Mon expérience personnelle avec le sens et le non-sens de la vie

« Heidegger a identifié le nihilisme comme étant le destin de l’histoire l’occidentale, personnellement je crois qu’il a tort on peut toujours changer notre destin collectif en modifiant notre destin personnelle. »

Dans cet article, j’aborde un thème qui est devenu central dans ma vie au fil de mes expériences. Le thème de ‘‘l’acte salvateur du sens‘‘, l’action valable liée au sens de la vie.

Enfant, j’étais déjà préoccupée par les questions fondamentales et les problématiques de l’existence humaine. J’ai grandi dans le nord de l’Ontario et du Québec au cours des années ‘70 et ‘80. À ce moment-là, même si le Canada était une “terre” de paix, ma famille a été touchée de plein fouet par une guerre. Un style de guerre silencieuse, pas comme les autres, la guerre de l’anéantissement de l’être.

‘‘L’anéantissement de l’être » ou « biffure » de l’être – comme le dirait Heidegger, qui provoque une rupture irréparable, le suicide. Nous avons perdu six membres de la famille (du côté maternel) à différents moments, tués par le suicide. J’éprouvais de grandes difficultés à saisir pourquoi certains mes oncles et cousins avaient réalisé ces actes. Pourtant, ils semblaient comme tous mes autres oncles. Ils avaient une famille, des amis, un emploi. Alors pourquoi avoir réalisé l’irréparable?

À l’époque, personne de notre entourage ne nous a expliqué, à nous les enfants, pourquoi notre famille avait été autant touchée par le suicide. Nous n’avons reçu aucune aide afin d’éviter des dommages dans notre développement psychologique et mental. Si une situation similaire se produisait aujourd’hui, avec le développement de la psychologie des traumatismes, j’imagine que les choses seraient relativement différentes.

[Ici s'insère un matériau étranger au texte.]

(** * Lane-parallel kernels of hands-on-simd-programming, embedded in Rocq

    The development follows the repository's sources:
    - [include/simd_utils.h]: [benchmark_comparison], [aligned_alloc];
    - [03_Examples/04_image_processing/main.cpp]: brightness adjustment;
    - [03_Examples/01_conditional_code/main.cpp]: clamping, filtering, blending;
    - [02_Computations/02_dot_product]: scalar and vector dot products;
    - [01_Basics/04_loading_data]: masked load and masked store.

    A [float] is its 32-bit pattern (a [Z] in [0, 2^32)); arithmetic decodes
    the pattern to a binary32 [spec_float], computes with the IEEE-754
    operations of the Standard Library's [SpecFloat] (round to nearest even)
    and encodes the result.  A [__m256] is the list of its eight lanes, lane 0
    first; a [__m256i] of bytes is the list of its 32 bytes. *)

From Stdlib Require Import ZArith Bool Lia.
From Stdlib Require Import Floats.SpecFloat.
From stdpp Require Import base list.

#[local] Open Scope Z_scope.

(** ** binary32 ([float]) *)

Module F32.

Definition prec : Z := 24.
Definition emax : Z := 128.

(** The 32-bit pattern of a float and its three fields. *)
Definition sign_bit (w : Z) : bool := Z.testbit w 31.
Definition biased_exp (w : Z) : Z := Z.land (Z.shiftr w 23) 255.
Definition fraction (w : Z) : Z := Z.land w 8388607.

Definition decode (w : Z) : spec_float :=
  let s := sign_bit w in
  let e := biased_exp w in
  let m := fraction w in
  if e =? 0 then
    match m with
    | Zpos p => S754_finite s p (-149)
    | _ => S754_zero s
    end
  else if e =? 255 then
    match m with
    | Z0 => S754_infinity s
    | _ => S754_nan
    end
  else
    match m + 8388608 with
    | Zpos p => S754_finite s p (e - 150)
    | _ => S754_nan
    end.

Definition sign_word (s : bool) : Z := if s then 2147483648 else 0.

(** A NaN produced by an operation is the x86 default NaN; the payload of
    a NaN operand is not carried over, where the processor returns the
    quieted operand.  Statements below compare the two sides of an equation
    through the same operations, or have no NaN operand. *)
Definition default_nan : Z := 4290772992.

Definition encode (x : spec_float) : Z :=
  match x with
  | S754_zero s => sign_word s
  | S754_infinity s => Z.lor (sign_word s) 2139095040
  | S754_nan => default_nan
  | S754_finite s m e =>
      if Zpos m <? 8388608 then Z.lor (sign_word s) (Zpos m)
      else Z.lor (sign_word s)
                 (Z.lor (Z.shiftl (e + 150) 23) (Zpos m - 8388608))
  end.

Definition add (a b : Z) : Z := encode (SFadd prec emax (decode a) (decode b)).
Definition mul (a b : Z) : Z := encode (SFmul prec emax (decode a) (decode b)).

(** Fused multiply-add: [a * b + c] with a single rounding. *)
Definition SFfma (x y z : spec_float) : spec_float :=
  match x, y with
  | S754_finite sx mx ex, S754_finite sy my ey =>
      match z with
      | S754_nan => S754_nan
      | S754_infinity _ => z
      | S754_zero _ => SFmul prec emax x y
      | S754_finite _ _ _ =>
          SFadd prec emax (S754_finite (xorb sx sy) (mx * my) (ex + ey)) z
      end
  | _, _ => SFadd prec emax (SFmul prec emax x y) z
  end.

Definition fma (a b c : Z) : Z := encode (SFfma (decode a) (decode b) (decode c)).

(** The comparisons [<] and [>] of C++, false on a NaN operand
    (and [_CMP_GT_OQ]: ordered, quiet). *)
Definition ltb (a b : Z) : bool := SFltb (decode a) (decode b).
Definition gtb (a b : Z) : bool := SFltb (decode b) (decode a).

(** [static_cast<float>(n)] for an integer [n]. *)
Definition of_Z (n : Z) : Z := encode (binary_normalize prec emax n 0 false).

Definition zero : Z := 0.

(** The value of a finite float as a fraction [num / 2^k], and the pair
    [(num, den)] with [den > 0]. *)
Definition to_frac (w : Z) : option (Z * Z) :=
  match decode w with
  | S754_zero _ => Some (0, 1)
  | S754_finite s m e =>
      let n := if s then Zneg m else Zpos m in
      if 0 <=? e then Some (n * 2 ^ e, 1) else Some (n, 2 ^ (- e))
  | _ => None
  end.

(** [within w num den tn td]: the float [w] is finite and
    [|w - num/den| <= tn/td]. *)
Definition within (w : Z) (num den tn td : Z) : bool :=
  match to_frac w with
  | Some (n, d) =>
      (Z.abs (n * den - num * d) * td <=? tn * (d * den))
  | None => false
  end.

Plus tard, vers la fin des années ‘80, devenue une jeune adulte, j’ai rencontré un groupe d’humanistes à Montréal. Les humanistes étaient engagés dans des projets sociaux et politiques. De plus, ils étudiaient les ouvrages de Silo. J’ai donc entrepris l’étude de ses écrits. Au cours de cette période de ma vie, enfin j’ai eu quelques pistes pour comprendre qu’est-ce qui s’était passé en moi durant mon enfance.

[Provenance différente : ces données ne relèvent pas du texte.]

(** * udcode: the dense colour-grid codec of [udcode.py]

    A shallow embedding of [Converter.file_to_image], [Converter.image_to_file],
    [Converter._get_marker_color] and [Converter._find_closest_color], and the
    properties of the codec proved about it.

    Conventions of the embedding:
    - Python [int] is [Z]; values that are non-negative by construction
      (byte values, palette indices) are [N];
    - [bytes] / [bytearray] are [list byte];
    - the [str] of ['0'] / ['1'] characters built by [format(_, '08b')] is a
      [list bool] ([false] is ['0'], [true] is ['1']);
    - the dict [data_grid] is a [gmap (Z * Z) N];
    - a PIL image is its size and its pixel store; an image file holds the
      pixels handed to [img.save] (as a PNG file does), and [Image.open]
      hands them over unless the size exceeds Pillow's limit;
    - [img.save] is the event [SaveImage]: the embedding describes the runs
      in which the save succeeds, and a save Pillow or the file system
      refuses (an output name without a known image extension, for one) is
      outside it;
    - exceptions are the [Raise] outcome of [result]; what the functions print,
      save and write is the event trace of [io];
    - [zlib] is an interface ([Zlib]) the codec is parametric in. *)

From Stdlib Require Import ZArith NArith List Lia String.
From Stdlib.Strings Require Import Byte.
From stdpp Require Import base option list gmap.
From Equations Require Import Equations.

Open Scope Z_scope.

(** ** Outcomes, events and the [io] monad *)

Inductive exn : Type :=
| ZeroDivisionError
| StructError
| ValueError (reason : string)
| IndexError
| ZlibError
| DecompressionBombError.

Inductive result (A : Type) : Type :=
| Ok (a : A)
| Raise (e : exn).
Arguments Ok {A} a.
Arguments Raise {A} e.

#[global] Instance result_ret : MRet result := @Ok.
#[global] Instance result_bind : MBind result :=
  λ A B f r, match r with Ok a => f a | Raise e => Raise e end.

Definition color : Type := Z * Z * Z.

(** [Image.new('RGB', (w, h))] and what [draw.rectangle] / [getpixel] act on. *)
Record image : Type := Image {
  img_width : Z;
  img_height : Z;
  img_pixel : Z → Z → color
}.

Ayant vécu à répétition le suicide de mes proches, l’enfant et l’adolescente que j’étais avait été mise face au néant, face à l’anéantissement et l’obscurcissement de la vie. À partir de cette compréhension j’ai voulu savoir ce qui générait l’abîme et le néant. En d’autres termes, je voulais comprendre ce qui permettait d’un côté « la croissance de la vie » et de l’autre « l’anéantissement de la vie ».

En fait, à l’époque, au cours de ma courte vie, j’avais pris conscience que les petites frustrations, les colères et mes petits gestes de vengeance et surtout mes échecs restaient gravés en moi et tissaient de la souffrance dans mon mental.

Une chance pour moi, les principaux thèmes étudiés par les humanistes étaient justement l’abîme, le sens, le non-sens, et le développement de la conscience et de la vie.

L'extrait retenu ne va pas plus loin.